*** Block opens ***
(* ===== verification/Topology.v ===== *)
(** * The honeycomb network (src/probabilistic_convergence.py, lines 81-100)

    Node positions are honeycomb coordinates [(x, y)] read from a file
    (the reading itself, lines 71-79, is not modelled).  Two nodes are
    connected when their coordinate difference is one of the six honeycomb
    offsets.  The connection matrix is built by a double loop over the
    pairs [i < j] and turned into one list of neighbours per node.

    The class [WfTopology] is what the subgroup search and the update
    rely on; [connection_lists_wf] proves the construction provides it. *)

From Stdlib Require Import ZArith.
From S2P Require Import Prelude.

(** The interface the other components use: a symmetric, irreflexive,
    duplicate-free adjacency over the nodes [0 .. N-1]. *)
Class WfTopology (N : nat) (conn : list (list nat)) : Prop := {
  topo_length : length conn = N;
  topo_range : forall i j, j ∈ conn !!! i -> j < N;
  topo_nodup : forall i, NoDup (conn !!! i);
  topo_irrefl : forall i, i ∉ conn !!! i;
  topo_sym : forall i j, j ∈ conn !!! i -> i ∈ conn !!! j
}.

(** The interface as a boolean test over the nodes [0 .. N-1], so that
    a concrete network is checked by evaluation. *)
Definition wf_topology_b (N : nat) (conn : list (list nat)) : bool :=
  bool_decide (length conn = N /\
    Forall (fun i => NoDup (conn !!! i) /\ (i ∉ conn !!! i) /\
                     Forall (fun j => j < N /\ i ∈ conn !!! j) (conn !!! i)) (seq 0 N)).

Module Honeycomb.

Definition pos := (Z * Z)%type.

(** The 0/1 entries of [connections] are kept as booleans. *)
Abbreviation matrix := (list (list bool)).

(** Line 88: [abs(diff_x) + abs(diff_y) == 1 or diff_x * diff_y == -1]. *)
Definition honeycomb_adjacent (p q : pos) : bool :=
  let diff_x := (p.1 - q.1)%Z in
  let diff_y := (p.2 - q.2)%Z in
  (Z.abs diff_x + Z.abs diff_y =? 1)%Z || (diff_x * diff_y =? -1)%Z.

(** Line 82: the all-zero [net_size] x [net_size] matrix. *)
Definition zeros (N : nat) : matrix := replicate N (replicate N false).

(** [connections[i][j] = 1]. *)
Definition mat_set (m : matrix) (i j : nat) : matrix :=
  <[i := <[j := true]> (m !!! i)]> m.

(** The body of the inner loop (lines 84-92) for the pair [(i, j)];
    [nodes[i]] raises IndexError when the file had fewer positions than
    [net_size]. *)
Definition link_step (nodes : list pos) (i : nat) (m : matrix) (j : nat) : res matrix :=
  let! pi := py_get nodes i in
  let! pj := py_get nodes j in
  Ok (if honeycomb_adjacent pi pj then mat_set (mat_set m i j) j i else m).

(** Lines 82-92: [for i in range(net_size): for j in range(i+1, net_size)]. *)
Definition build_connections (nodes : list pos) (N : nat) : res matrix :=
  res_foldl (fun m i => res_foldl (link_step nodes i) m (seq (S i) (N - S i)))
    (zeros N) (seq 0 N).

(** Lines 95-100: the neighbours of [i] in increasing order. *)
Definition connection_lists (m : matrix) (N : nat) : list (list nat) :=
  map (fun i => filter (fun j => (m !!! i) !!! j = true) (seq 0 N)) (seq 0 N).

(** Proof-side view of the matrix: its dimensions, and the entries the
    loop has set so far. *)
Definition mat_dims (N : nat) (m : matrix) : Prop :=
  length m = N /\ forall a, a < N -> length (m !!! a) = N.

(** The entries set so far: [done lo hi] says whether the loop has
    visited the pair [lo < hi]. *)
Definition entries_ok (nodes : list pos) (N : nat) (done : nat -> nat -> Prop)
    (m : matrix) : Prop :=
  mat_dims N m /\
  forall a b, a < N -> b < N ->
    ((m !!! a) !!! b = true <->
     a <> b /\ honeycomb_adjacent (nodes !!! a) (nodes !!! b) = true /\
     done (min a b) (max a b)).

End Honeycomb.

Module HoneycombFacts.
Import Honeycomb.

Lemma honeycomb_adjacent_sym p q : honeycomb_adjacent p q = honeycomb_adjacent q p.
Proof.
  destruct p as [px py], q as [qx qy]. unfold honeycomb_adjacent; simpl.
  rewrite <- (Z.abs_opp (px - qx)), <- (Z.abs_opp (py - qy)).
  replace (- (px - qx))%Z with (qx - px)%Z by lia.
  replace (- (py - qy))%Z with (qy - py)%Z by lia.
  by replace ((px - qx) * (py - qy))%Z with ((qx - px) * (qy - py))%Z by lia.
Qed.

Lemma mat_set_dims N m i j : mat_dims N m -> mat_dims N (mat_set m i j).
Proof.
  intros [Hl Hr]. unfold mat_set. split; [by rewrite length_insert|].
  intros a Ha. destruct (decide (a = i)) as [->|Hne].
  - rewrite list_lookup_total_insert_eq; [|lia]. rewrite length_insert. auto.
  - rewrite list_lookup_total_insert_ne; auto.
Qed.

Lemma mat_set_lookup N m i j a b :
  mat_dims N m -> i < N -> j < N ->
  (mat_set m i j !!! a) !!! b = if decide (a = i /\ b = j) then true else (m !!! a) !!! b.
Proof.
  intros [Hl Hr] Hi Hj. unfold mat_set.
  destruct (decide (a = i)) as [->|Hne].
  - rewrite list_lookup_total_insert_eq; [|lia].
    destruct (decide (b = j)) as [->|Hbj].
    + rewrite list_lookup_total_insert_eq; [|rewrite Hr; lia].
      by rewrite decide_True.
    + rewrite list_lookup_total_insert_ne; [|done]. rewrite decide_False; [done|tauto].
  - rewrite list_lookup_total_insert_ne; [|done]. rewrite decide_False; [done|tauto].
Qed.

Lemma entries_ok_equiv nodes N (d1 d2 : nat -> nat -> Prop) m :
  (forall lo hi, lo < hi < N -> d1 lo hi <-> d2 lo hi) ->
  entries_ok nodes N d1 m -> entries_ok nodes N d2 m.
Proof.
  intros Hd [Hdim He]. split; [done|]. intros a b Ha Hb. rewrite He; [|done|done].
  split; intros (Hab & Hadj & Hdn); (split; [done|split; [done|]]); apply Hd; auto; lia.
Qed.

Lemma zeros_ok nodes N : entries_ok nodes N (fun lo _ => lo < 0) (zeros N).
Proof.
  unfold zeros. split; [split|].
  - by rewrite length_replicate.
  - intros a Ha. rewrite lookup_total_replicate_2; [|lia].
    by rewrite length_replicate.
  - intros a b Ha Hb.
    rewrite lookup_total_replicate_2, lookup_total_replicate_2; [|lia|lia].
    split; [done|lia].
Qed.

Lemma link_step_ok nodes N i j m :
  i < j < N -> N <= length nodes ->
  entries_ok nodes N (fun lo hi => lo < i \/ lo = i /\ hi < j) m ->
  exists m', link_step nodes i m j = Ok m' /\
    entries_ok nodes N (fun lo hi => lo < i \/ lo = i /\ hi < S j) m'.
Proof.
  intros Hij HN [Hdim He]. unfold link_step.
  destruct (lookup_lt_is_Some_2 nodes i) as [pi Hpi]; [lia|].
  destruct (lookup_lt_is_Some_2 nodes j) as [pj Hpj]; [lia|].
  rewrite (proj2 (py_get_Ok _ _ _) Hpi), (proj2 (py_get_Ok _ _ _) Hpj). simpl.
  apply list_lookup_total_correct in Hpi, Hpj.
  eexists; split; [done|].
  destruct (honeycomb_adjacent pi pj) eqn:Hadj.
  - split; [by do 2 apply mat_set_dims|].
    intros a b Ha Hb.
    rewrite (mat_set_lookup N); [|by apply mat_set_dims|lia|lia].
    rewrite (mat_set_lookup N); [|done|lia|lia].
    destruct (decide (a = j /\ b = i)) as [[-> ->]|Hji].
    { rewrite Hpi, Hpj, honeycomb_adjacent_sym, Hadj. split; [intros _|done]; lia. }
    destruct (decide (a = i /\ b = j)) as [[-> ->]|Hij'].
    { rewrite Hpi, Hpj, Hadj. split; [intros _|done]; lia. }
    rewrite He; [|done|done]. split; intros (? & ? & ?); (split; [done|split; [done|]]); lia.
  - split; [done|]. intros a b Ha Hb. rewrite He; [|done|done].
    split; intros (Hab & Hadj' & Hdn); (split; [done|split; [done|]]); [lia|].
    destruct Hdn as [|[Hlo Hhi]]; [lia|].
    destruct (decide (max a b = j)); [|lia].
    exfalso. assert ((a = i /\ b = j) \/ (a = j /\ b = i)) as [[-> ->]|[-> ->]] by lia.
    + rewrite Hpi, Hpj, Hadj in Hadj'. discriminate.
    + rewrite Hpi, Hpj, honeycomb_adjacent_sym, Hadj in Hadj'. discriminate.
Qed.

(** One row [i] of the outer loop: afterwards every pair whose smaller
    index is at most [i] is set. *)
Lemma row_ok nodes N i m :
  i < N -> N <= length nodes -> entries_ok nodes N (fun lo _ => lo < i) m ->
  exists m', res_foldl (link_step nodes i) m (seq (S i) (N - S i)) = Ok m' /\
    entries_ok nodes N (fun lo _ => lo < S i) m'.
Proof.
  intros Hi HN Hm.
  destruct (res_foldl_seq (link_step nodes i)
    (fun j m => entries_ok nodes N (fun lo hi => lo < i \/ lo = i /\ hi < j) m)
    (S i) (N - S i) m) as (m' & Hrun & Hm').
  - apply (entries_ok_equiv _ _ (fun lo _ => lo < i)); [|done]. intros; lia.
  - intros j b Hj Hb. apply link_step_ok; [lia|done|done].
  - exists m'. split; [done|]. revert Hm'. apply entries_ok_equiv. intros; lia.
Qed.

(** The entries of the connection matrix, for the proofs that build on it. *)
Lemma connections_entries nodes N :
  N <= length nodes ->
  exists m, build_connections nodes N = Ok m /\ mat_dims N m /\
    forall a b, a < N -> b < N ->
      ((m !!! a) !!! b = true <->
       a <> b /\ honeycomb_adjacent (nodes !!! a) (nodes !!! b) = true).
Proof.
  intros HN. unfold build_connections.
  destruct (res_foldl_seq
    (fun m i => res_foldl (link_step nodes i) m (seq (S i) (N - S i)))
    (fun i m => entries_ok nodes N (fun lo _ => lo < i) m)
    0 N (zeros N)) as (m & Hrun & [Hdim He]).
  - apply zeros_ok.
  - intros i b Hi Hb. apply row_ok; [lia|done|done].
  - exists m. split; [done|]. split; [done|]. intros a b Ha Hb.
    rewrite He; [|done|done]. split; [tauto|]. intros [? ?]. repeat split; auto; lia.
Qed.

(** C35: with a position for every node, building the connection matrix
    never raises, and entry [(a, b)] is set exactly when [a <> b] and the
    two positions are honeycomb neighbours. *)
Theorem connections_spec nodes N :
  N <= length nodes ->
  exists m, build_connections nodes N = Ok m /\ mat_dims N m /\
    forall a b, a < N -> b < N ->
      ((m !!! a) !!! b = true <->
       a <> b /\ honeycomb_adjacent (nodes !!! a) (nodes !!! b) = true).
Proof. apply connections_entries. Qed.

(** The neighbour list of node [i < N] built from such a matrix. *)
Lemma connection_lists_lookup m N i :
  i < N -> connection_lists m N !!! i = filter (fun j => (m !!! i) !!! j = true) (seq 0 N).
Proof.
  intros Hi. unfold connection_lists.
  apply list_lookup_total_correct. rewrite list_lookup_fmap, lookup_seq_lt; [done|lia].
Qed.

Lemma connection_lists_elem_of m N i j :
  j ∈ connection_lists m N !!! i <-> i < N /\ j < N /\ (m !!! i) !!! j = true.
Proof.
  destruct (decide (i < N)) as [Hi|Hi].
  - rewrite connection_lists_lookup, list_elem_of_filter, elem_of_seq; [|done].
    split; [intros (? & ?)|intros (? & ? & ?)]; repeat split; auto; lia.
  - rewrite (lookup_total_ge_inhabitant (connection_lists m N));
      [|unfold connection_lists; rewrite length_map, length_seq; lia].
    split; [intros Hj; by apply not_elem_of_nil in Hj|lia].
Qed.

(** The constructed connection lists are a well-formed topology. *)
Lemma connection_lists_topology nodes N m :
  N <= length nodes -> build_connections nodes N = Ok m ->
  WfTopology N (connection_lists m N).
Proof.
  intros HN Hb. destruct (connections_entries nodes N HN) as (m' & Hb' & _ & He).
  rewrite Hb in Hb'. injection Hb' as <-.
  split.
  - unfold connection_lists. by rewrite length_map, length_seq.
  - intros i j. rewrite connection_lists_elem_of. lia.
  - intros i. destruct (decide (i < N)).
    + rewrite connection_lists_lookup; [|done]. apply NoDup_filter, NoDup_seq.
    + rewrite (lookup_total_ge_inhabitant (connection_lists m N)); [constructor|].
      unfold connection_lists. rewrite length_map, length_seq. lia.
  - intros i. rewrite connection_lists_elem_of. intros (Hi & _ & Hii).
    apply He in Hii; [tauto|done|done].
  - intros i j. rewrite !connection_lists_elem_of. intros (Hi & Hj & Hij).
    apply He in Hij as [Hne Hadj]; [|done|done].
    repeat split; [done|done|]. apply He; [done|done|].
    rewrite honeycomb_adjacent_sym. auto.
Qed.

(** C34: the connection lists built from any file with a position for
    every node form a well-formed topology: in range, duplicate-free,
    without self-loops and symmetric. *)
Theorem connection_lists_wf nodes N m :
  N <= length nodes -> build_connections nodes N = Ok m ->
  WfTopology N (connection_lists m N).
Proof. apply connection_lists_topology. Qed.

(** C36: when [net_size] (from the file name) exceeds the number of
    positions in the file and there are at least two nodes, the
    construction raises IndexError. *)
Theorem build_connections_short nodes N :
  2 <= N -> length nodes < N -> build_connections nodes N = Err IndexError.
Proof.
  intros HN Hl. unfold build_connections.
  replace (seq 0 N) with (0 :: seq 1 (N - 1))
    by (destruct N; [lia|simpl; by rewrite Nat.sub_0_r]).
  simpl. destruct nodes as [|p0 nodes'].
  { replace (N - 1) with (S (N - 2)) by lia. done. }
  set (L := length (p0 :: nodes')) in *.
  assert (HL : L = S (length nodes')) by done.
  replace (N - 1) with ((L - 1) + (N - L)) by lia.
  rewrite seq_app, res_foldl_app.
  destruct (res_foldl_seq (link_step (p0 :: nodes') 0) (fun _ _ => True) 1 (L - 1) (zeros N))
    as (m & -> & _); [done| |].
  - intros j b Hj _. unfold link_step.
    destruct (lookup_lt_is_Some_2 (p0 :: nodes') j) as [pj Hpj]; [lia|].
    rewrite (proj2 (py_get_Ok _ _ _) Hpj). eauto.
  - simpl. replace (N - L) with (S (N - L - 1)) by lia. simpl.
    replace (1 + (L - 1)) with L by lia.
    unfold link_step, py_get. simpl. by rewrite (lookup_ge_None_2 nodes'); [|lia].
Qed.
End HoneycombFacts.

Lemma wf_topology_b_sound N conn : wf_topology_b N conn = true -> WfTopology N conn.
Proof.
  unfold wf_topology_b. rewrite bool_decide_eq_true. intros [Hl Hall].
  rewrite Forall_forall in Hall.
  assert (Hout : forall i, ~ i < N -> conn !!! i = []).
  { intros i Hi. rewrite lookup_total_ge_inhabitant; [done|lia]. }
  assert (Hin : forall i, i < N -> NoDup (conn !!! i) /\ (i ∉ conn !!! i) /\
            Forall (fun j => j < N /\ i ∈ conn !!! j) (conn !!! i)).
  { intros i Hi. apply Hall, elem_of_seq. lia. }
  split; [done| | | |].
  - intros i j Hj. destruct (decide (i < N)) as [Hi|Hi]; [|rewrite Hout in Hj; [|done];
      by apply not_elem_of_nil in Hj].
    destruct (Hin i Hi) as (_ & _ & Hf). by apply (proj1 (Forall_forall _ _) Hf j Hj).
  - intros i. destruct (decide (i < N)) as [Hi|Hi]; [apply Hin, Hi|rewrite Hout; [constructor|done]].
  - intros i Hi. destruct (decide (i < N)) as [Hlt|Hge]; [by apply (Hin i Hlt)|].
    rewrite Hout in Hi; [by apply not_elem_of_nil in Hi|done].
  - intros i j Hj. destruct (decide (i < N)) as [Hi|Hi]; [|rewrite Hout in Hj; [|done];
      by apply not_elem_of_nil in Hj].
    destruct (Hin i Hi) as (_ & _ & Hf). by apply (proj1 (Forall_forall _ _) Hf j Hj).
Qed.

(** ** Witnesses: the construction on a four-node file *)

(** [(0,0)], [(1,0)] and [(0,1)] are pairwise honeycomb neighbours;
    [(5,5)] is isolated. *)
Lemma connection_lists_wf_witness :
  4 <= length [(0,0); (1,0); (0,1); (5,5)]%Z /\
  Honeycomb.build_connections [(0,0); (1,0); (0,1); (5,5)]%Z 4 =
    Ok [[false; true; true; false]; [true; false; true; false];
        [true; true; false; false]; [false; false; false; false]] /\
  WfTopology 4 (Honeycomb.connection_lists
    [[false; true; true; false]; [true; false; true; false];
     [true; true; false; false]; [false; false; false; false]] 4).
Proof.
  split; [simpl; lia|]. split; [reflexivity|].
  apply (HoneycombFacts.connection_lists_wf [(0,0); (1,0); (0,1); (5,5)]%Z);
    [simpl; lia|reflexivity].
Defined.

Lemma connections_spec_witness :
  4 <= length [(0,0); (1,0); (0,1); (5,5)]%Z /\
  exists m, Honeycomb.build_connections [(0,0); (1,0); (0,1); (5,5)]%Z 4 = Ok m /\
    Honeycomb.mat_dims 4 m /\
    forall a b, a < 4 -> b < 4 ->
      ((m !!! a) !!! b = true <->
       a <> b /\ Honeycomb.honeycomb_adjacent
                   ([(0,0); (1,0); (0,1); (5,5)]%Z !!! a)
                   ([(0,0); (1,0); (0,1); (5,5)]%Z !!! b) = true).
Proof. split; [simpl; lia|]. apply HoneycombFacts.connections_spec. simpl; lia. Defined.

Lemma build_connections_short_witness :
  2 <= 3 /\ length [(0,0)]%Z < 3 /\
  Honeycomb.build_connections [(0,0)]%Z 3 = Err IndexError.
Proof. split; [lia|]. split; [simpl; lia|]. apply HoneycombFacts.build_connections_short; simpl; lia. Defined.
*** Block closes ***
• [WORK TASK]: The required output is the stretch of entries above from the line containing "(** Line 82: the" through the line containing "let! pi := py_get nodes i in", reproduced exactly.

• [WRITTEN RESPONSE]:
(** Line 82: the all-zero [net_size] x [net_size] matrix. *)
Definition zeros (N : nat) : matrix := replicate N (replicate N false).

(** [connections[i][j] = 1]. *)
Definition mat_set (m : matrix) (i j : nat) : matrix :=
  <[i := <[j := true]> (m !!! i)]> m.

(** The body of the inner loop (lines 84-92) for the pair [(i, j)];
    [nodes[i]] raises IndexError when the file had fewer positions than
    [net_size]. *)
Definition link_step (nodes : list pos) (i : nat) (m : matrix) (j : nat) : res matrix :=
  let! pi := py_get nodes i in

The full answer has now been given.